2. Automatic Generation of Theoretical Models: A program was created for the automated generation of theoretical models. This program randomly determines the number, size, and distribution of anomalies within these models. The surrounding rock’s resistivity was fixed at 100 \(\Omega \cdot \text{m}\). For the anomalies, resistivity values were randomly selected from either a low resistivity range (1–100 \(\Omega \cdot \text{m}\)) or a high resistivity range (200–10,000 \(\Omega \cdot \text{m}\)). The aim of this randomization of positions and arrangements of anomalies is to enhance the diversity of the training samples. Figure 12 illustrates the varied theoretical model samples generated. To simplify the model computations, resistivity values were classified into 12 categories based on their magnitude, as summarized in Table 2.

Figure 12
figure 12

Diversity theoretical model sample

Table 2 Classification of theoretical model anomaly body resistivity

3. Electromagnetic Forward Modeling: The SimPEG framework was utilized to develop the electromagnetic forward modeling program. Measurement points were placed along the x-axis at 100-meter intervals, totaling 81 points. The program also set 55 frequency points within a specified range, as detailed in Table 3.

Table 3 Frequency range

The SimPEG framework facilitated the electromagnetic forward modeling calculations, generating apparent resistivity response maps for both TM and TE modes. These response maps served as input samples, with the data from theoretical models providing labeled samples. Each pair of input and labeled samples was assigned a unique ID to maintain a one-to-one correspondence. The use of the Intel Math Kernel Library significantly expedited the computations [27], reducing the computation time by more than ten times compared to non-parallel processing. The efficiency benchmarks are presented in Table 4. The sample generation script demonstrated high efficiency, producing 60,000 training samples. Using 16-core parallel acceleration on a workstation equipped with an Intel i9-13900k CPU, the generation process spanned approximately 20 days.

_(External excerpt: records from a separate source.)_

(* ===== verification/AProxy.v ===== *)
(** * The asynchronous proxy: TCP
    ([src/src/aproxy/mod.rs], [src/src/aproxy/tcp.rs])

    A redirected client is relayed over a connection of its own to the server.
    While it is served its destination is kept in the session set of addresses
    that do not bypass the proxy.  [EndToEnd] composes the proxy with the
    asynchronous server. *)

From Stdlib Require Import ZArith Lia.
From stdpp Require Import base option list.
From S2P Require Import Prelude Net Config Proto Env AsyncIo ServerConn AServer.

Open Scope Z_scope.
Open Scope rust_scope.

Module AProxy.

(** ** Connecting to the server *)

(** The part of [ProxyData] that [init_tls_conn] changes: the server's addresses
    and those added to the bypass session. *)
Record ProxyData : Type := mkProxyData {
  server_ips : list IpAddr;
  bypass_session : list IpAddr
}.

Definition note_server (data : ProxyData) (ip : IpAddr) : ProxyData :=
  if decide (ip ∈ server_ips data) then data
  else mkProxyData (server_ips data ++ [ip]) (bypass_session data ++ [ip]).

(** [init_tls_conn]: [ips] is what the server's name resolves to, if it does;
    [connected] whether the connection and its handshake succeed. *)
Definition init_tls_conn (ips : option (list SocketAddr)) (connected : bool) (data : ProxyData)
  : bool * ProxyData :=
  match ips with
  | Some ips => (connected, foldl (λ data a, note_server data (sa_ip a)) data ips)
  | None => (false, data)
  end.

(** ** The session set *)

Section Session.
Context (OPTIONS : Opts).

(** One iteration of the loop of [wait_until_stop]: the counter after it and
    whether the address is added, with which expiry in seconds. *)
Definition tick (counter : Z) : Z * option Z :=
  let timeout := ipset_timeout (proxy_args OPTIONS) in
  let counter := wrap 64 (counter + 1) in
  (counter, if counter mod timeout =? 1 then Some (wrap 32 (wrap 32 timeout + 5)) else None).

Fixpoint ticks (n : nat) (counter : Z) : list (option Z) :=
  match n with
  | O => []
  | S n => let '(counter, add) := tick counter in add :: ticks n counter
  end.

(** [wait_until_stop] over [n] ticks, one a second: what each tick adds.
    [skip_dns] is the address exempt from the session. *)
Definition wait_until_stop (skip_dns : option IpAddr) (ip : IpAddr) (n : nat) : list (option Z) :=
  if (ipset_timeout (proxy_args OPTIONS) =? 0) || bool_decide (skip_dns = Some ip) then []
  else ticks n 0.

(** At second [t] the address is in the set: it was added at a second [a] and
    has not expired. *)
Definition in_session (adds : list (option Z)) (t : nat) : Prop :=
  ∃ (a : nat) d, adds !! a = Some (Some d) ∧ (a <= t)%nat ∧ Z.of_nat t < Z.of_nat a + d.

Lemma ticks_lookup n (c i : nat) :
  Z.of_nat (c + n) < 2 ^ 64 → (i < n)%nat →
  ticks n (Z.of_nat c) !! i = Some (tick (Z.of_nat (c + i))).2.
Proof.
  revert c i. induction n as [|n IH]; intros c i Hc Hi; [lia|]. cbn [ticks].
  unfold tick at 1. rewrite wrap_small by lia. destruct i as [|i].
  - cbn [lookup list_lookup]. unfold tick. rewrite Nat.add_0_r, (wrap_small 64) by lia. done.
  - cbn [lookup list_lookup]. replace (Z.of_nat c + 1) with (Z.of_nat (S c)) by lia.
    fold (lookup (M := list (option Z)) i). rewrite <-Nat.add_succ_comm. apply IH; lia.
Qed.

(** While a connection is served its destination stays in the session set:
    the entry is added at the first second and again before it expires; this
    fails for a timeout of one second, with which nothing is ever added. *)
Theorem session_is_kept skip_dns ip n t :
  let timeout := ipset_timeout (proxy_args OPTIONS) in
  0 < timeout < 2 ^ 32 - 5 → skip_dns ≠ Some ip → (t < n)%nat → Z.of_nat n < 2 ^ 64 →
  if timeout =? 1 then Forall (λ add, add = None) (wait_until_stop skip_dns ip n)
  else in_session (wait_until_stop skip_dns ip n) t.
Proof.
  intros timeout Ht Hs Hn Hn64. unfold wait_until_stop. fold timeout.
  rewrite (proj2 (Z.eqb_neq timeout 0)), bool_decide_eq_false_2 by (done || lia). cbn [orb].
  pose proof (λ i, ticks_lookup n 0 i) as Hl. cbn [Z.of_nat Nat.add] in Hl.
  assert (∀ i, (i < n)%nat → ticks n 0 !! i = Some (if Z.of_nat (S i) mod timeout =? 1 then Some (timeout + 5) else None)) as Hk.
  { intros i Hi. rewrite Hl by lia. unfold tick. fold timeout. cbn [snd].
    rewrite (wrap_small 64), (wrap_small 32 timeout), (wrap_small 32) by lia.
    by replace (Z.of_nat i + 1) with (Z.of_nat (S i)) by lia. }
  destruct (Z.eqb_spec timeout 1) as [H1|H1].
  - apply Forall_lookup_2. intros i add Hi. assert (i < n)%nat as Hin.
    { apply lookup_lt_Some in Hi. clear -Hi. assert (∀ n c, length (ticks n c) = n) as Hlen; [|by rewrite Hlen in Hi].
      clear. induction n as [|n IH]; intros c; [done|]. cbn [ticks]. unfold tick. cbn [length]. by rewrite IH. }
    rewrite Hk, H1, Z.mod_1_r in Hi by done. by injection Hi as <-.
  - set (a := (t - t mod Z.to_nat timeout)%nat). pose proof (Nat.mod_upper_bound t (Z.to_nat timeout)) as Hm.
    pose proof (Nat.mod_le t (Z.to_nat timeout)) as Hle.
    exists a, (timeout + 5). split; [|lia]. rewrite Hk by lia.
    assert (Z.of_nat (S a) mod timeout = 1) as ->; [|done].
    assert (Z.of_nat a = timeout * (Z.of_nat t / timeout)) as Ha.
    { subst a. rewrite Nat2Z.inj_sub, Nat2Z.inj_mod, Z2Nat.id by lia.
      pose proof (Z.div_mod (Z.of_nat t) timeout). lia. }
    rewrite Nat2Z.inj_succ, Ha, <-Z.add_1_l, Z.mul_comm, Z_mod_plus_full. apply Z.mod_small. lia.
Qed.
End Session.

(** ** The relay *)

(** What a client's task does once the connection to the server is made: [first]
    is the outcome of writing the request, [up] and [down] what the two copy
    loops await.  The result is what the server and the client have been
    written, and whether the relay was started. *)
Definition start_tcp_proxy (OPTIONS : Opts) (dst_addr : SocketAddr) (first : write_outcome)
    (up down : list (read_outcome * write_outcome)) : bytes * bytes * bool :=
  let request := TrojanRequest.generate OPTIONS CONNECT dst_addr in
  if write_is_ok first then ((copy up request).1, (copy down []).1, true)
  else (written first request, [], false).

(** [run_tcp]: an accepted client, with the address it was redirected from, if
    that is known; the first component is what the profiler is told. *)
Definition accept (bypass : bool) (dst : option SocketAddr) : option (list IpAddr * SocketAddr) :=
  dst ← dst; Some (if bypass then [sa_ip dst] else [], dst).

(** What was read from one side. *)
Definition data_of (io : list (read_outcome * write_outcome)) : bytes := mjoin ((λ e, read_data e.1) <$> io).

End AProxy.

(** ** Proxy and server together *)

Module EndToEnd.
Section EndToEnd.
Context (P S : Opts) `{!OptsOk P} `{!OptsOk S} {H : HttpParse}.
Context (lookup_host : bytes → Z → option (list SocketAddr)).
(** Both sides are configured with one password. *)
Context (same_pass : get_pass P = get_pass S).

Lemma generate_same cmd a : TrojanRequest.generate P cmd a = TrojanRequest.generate S cmd a.
Proof. unfold TrojanRequest.generate. by rewrite same_pass. Qed.

(** What the target is sent when the server serves a client: the relay of its
    buffer and of the reads that are left, with the outcomes of the writes. *)
Definition target_gets (b : bytes) (first : write_outcome) (io : list read_outcome)
    (writes : list write_outcome) : bytes := (AServer.relay b first (zip io writes)).1.

Lemma target_prefix b first rest writes :
  target_gets b first (AServer.reads rest) writes `prefix_of` b ++ mjoin rest.
Proof.
  unfold target_gets. destruct (AServer.relay_prefix b first (zip (AServer.reads rest) writes))
    as (more & Hr & _).
  trans (b ++ mjoin ((λ e, read_data e.1) <$> zip (AServer.reads rest) writes)).
  { rewrite <-Hr. by exists more. }
  apply prefix_app. clear. revert writes. induction rest as [|c rest IH]; intros [|w writes];
    try apply prefix_nil. apply prefix_app, IH.
Qed.

(** A relay has written the request and then [data]. *)
Lemma relayed_data_reaches_target dst data chunks src :
  wf_sa dst → back_addr S ≠ Some dst → Forall (λ c, c ≠ []) chunks →
  mjoin chunks = TrojanRequest.generate P CONNECT dst ++ data →
  match AServer.handshake_loop S lookup_host [] (AServer.reads chunks) with
  | Some (AServer.Serve cmd a b, io) =>
      cmd = CONNECT ∧ a = dst
      ∧ ∀ t b' io' first writes, AServer.start_tcp S a b src io = Some (AServer.Connects t b', io') →
          t = dst ∧ target_gets b' first io' writes `prefix_of` data
          ∧ (first = WriteOk → writes = replicate (length io') WriteOk →
             TrojanRequest.generate P CONNECT dst ++ target_gets b' first io' writes = mjoin chunks)
  | Some _ => False
  | None => ∃ got rest, chunks = got ++ rest
      ∧ (length (mjoin got) < length (TrojanRequest.generate P CONNECT dst) <= length (mjoin got) + 2)%nat
  end.
Proof.
  intros Hd Hb Hne Hdata. rewrite generate_same in *.
  destruct (AServer.handshake_serves S lookup_host CONNECT dst data chunks)
    as [(b & rest & -> & Hrest & Hsuf)|[-> Hp]];
    [by left|done..| |exact Hp].
  split_and!; [done..|]. intros t b' io' first writes Hs.
  unfold AServer.start_tcp in Hs. destruct (back_addr S) as [back|]; [|done]. cbn [mbind option_bind] in Hs.
  rewrite decide_False in Hs by congruence.
  destruct (negb _ && _); [done|]. injection Hs as <- <- <-. split; [done|].
  split; [etrans; [apply target_prefix|]; by rewrite Hrest|].
  intros -> ->. rewrite Hdata. f_equal. rewrite <-Hrest. unfold target_gets, AServer.relay. cbn [write_is_ok].
  unfold AServer.reads. rewrite length_fmap, copy_all; [done|].
  destruct Hsuf as [got ->]. by apply Forall_app in Hne as [_ ?].
Qed.

(** C2: end to end: when the proxy relays a client that was going to [dst] and
    the server reads what the proxy wrote in pieces of any size, then, unless
    the server panics inside the request's last bytes, it serves CONNECT for
    [dst]; and if it connects, it connects to [dst] and what [dst] is sent is a
    prefix of what the client sent - all of what the server has read when its
    writes succeed. *)
Theorem proxied_client_reaches_target dst up down chunks src :
  wf_sa dst → back_addr S ≠ Some dst → Forall (λ c, c ≠ []) chunks →
  mjoin chunks = (AProxy.start_tcp_proxy P dst WriteOk up down).1.1 →
  match AServer.handshake_loop S lookup_host [] (AServer.reads chunks) with
  | Some (AServer.Serve cmd a b, io) =>
      cmd = CONNECT ∧ a = dst
      ∧ ∀ t b' io' first writes, AServer.start_tcp S a b src io = Some (AServer.Connects t b', io') →
          t = dst ∧ target_gets b' first io' writes `prefix_of` AProxy.data_of up
          ∧ (first = WriteOk → writes = replicate (length io') WriteOk →
             TrojanRequest.generate P CONNECT dst ++ target_gets b' first io' writes = mjoin chunks)
  | Some _ => False
  | None => ∃ got rest, chunks = got ++ rest
      ∧ (length (mjoin got) < length (TrojanRequest.generate P CONNECT dst) <= length (mjoin got) + 2)%nat
  end.
Proof.
  intros Hd Hb Hne Heq. unfold AProxy.start_tcp_proxy in Heq. cbn [write_is_ok fst] in Heq.
  destruct (copy_extends up (TrojanRequest.generate P CONNECT dst)) as (data & Hdata & Hpre). rewrite Hdata in Heq.
  pose proof (relayed_data_reaches_target dst data chunks src Hd Hb Hne Heq) as H'.
  destruct (AServer.handshake_loop _ _ _ _) as [[[] io]|]; try done.
  destruct H' as (-> & -> & H'). split_and!; [done..|]. intros t b' io' first writes Hs.
  destruct (H' t b' io' first writes Hs) as (-> & Hp & Hall). split_and!; [done| |done].
  by trans data.
Qed.
End EndToEnd.
End EndToEnd.

Module AProxyWitness.
Import Witness.
#[local] Existing Instance AServerWitness.http.

Definition dst : SocketAddr := mkSocketAddr (V4 [1; 2; 3; 4]) 443.

Lemma dst_ok : wf_sa dst.
Proof. apply (bool_decide_unpack _). by vm_compute. Qed.

(** Options with an entry kept for 60 seconds. *)
Definition session_opts : Opts :=
  mkOpts sargs (mkProxyArgs [] 443 1 true 3600 [] [] 70 false 60 []) [112] 60 600 [97; 98] 2
    None None (secs 60) (secs 600).

Lemma session_is_kept_witness :
  AProxy.in_session (AProxy.wait_until_stop session_opts None (sa_ip dst) 200) 130.
Proof. apply (AProxy.session_is_kept session_opts None (sa_ip dst) 200 130); simpl; [lia|done|lia|lia]. Defined.

(** The client sends two pieces. *)
Definition up : list (read_outcome * write_outcome) :=
  [(ReadBytes [1; 2], WriteOk); (ReadBytes [3], WriteOk)].
Definition stream : bytes := TrojanRequest.generate opts CONNECT dst ++ [1; 2; 3].

Lemma proxied_client_reaches_target_witness :
  match AServer.handshake_loop opts AServerWitness.lookup [] (AServer.reads [take 9 stream; drop 9 stream]) with
  | Some (AServer.Serve cmd a b, io) =>
      cmd = CONNECT ∧ a = dst
      ∧ ∀ t b' io' first writes, AServer.start_tcp opts a b a4 io = Some (AServer.Connects t b', io') →
          t = dst ∧ EndToEnd.target_gets b' first io' writes `prefix_of` AProxy.data_of up
          ∧ (first = WriteOk → writes = replicate (length io') WriteOk →
             TrojanRequest.generate opts CONNECT dst ++ EndToEnd.target_gets b' first io' writes
             = mjoin [take 9 stream; drop 9 stream])
  | Some _ => False
  | None => ∃ got rest, [take 9 stream; drop 9 stream] = got ++ rest
      ∧ (length (mjoin got) < length (TrojanRequest.generate opts CONNECT dst) <= length (mjoin got) + 2)%nat
  end.
Proof.
  apply (EndToEnd.proxied_client_reaches_target opts opts AServerWitness.lookup eq_refl dst up []).
  - exact dst_ok.
  - done.
  - apply (bool_decide_unpack _). by vm_compute.
  - by vm_compute.
Defined.
End AProxyWitness.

Table 4 Performance benchmark testing of 2D electromagnetic forward modeling accelerated with MKL parallelization

4.2 Real dataset

For pretraining, a substantial dataset of unsupervised real electromagnetic responses from the Earth is necessary. This research utilized data compiled by the Incorporated Research Institutions for Seismology (IRIS) spanning from 2000 to the present, encompassing over 5200 geoelectric measurement points globally. The data can be accessed at IRIS Electromagnetic Transfer Functions (http://ds.iris.edu/spud/emtf). However, the individual data from these measurement points cannot be directly used for pretraining a 2D imaging network. It is essential to connect these points along specific orientations to create measurement lines. The frequency point responses at each measurement point on these lines were arranged based on their spatial positions, forming resistivity response images for each measurement line, which were then used as pretraining samples.

Additionally, the Neo4j graph database was employed to manage the measurement point data. Utilizing Neo4j’s graph storage structure, which facilitates adjacency properties, spatial and other relational data were attached to the nodes, allowing for efficient \(\mathrm{O}(1)\) time complexity when executing spatial-relationship-related queries, thus achieving near-real-time query speeds.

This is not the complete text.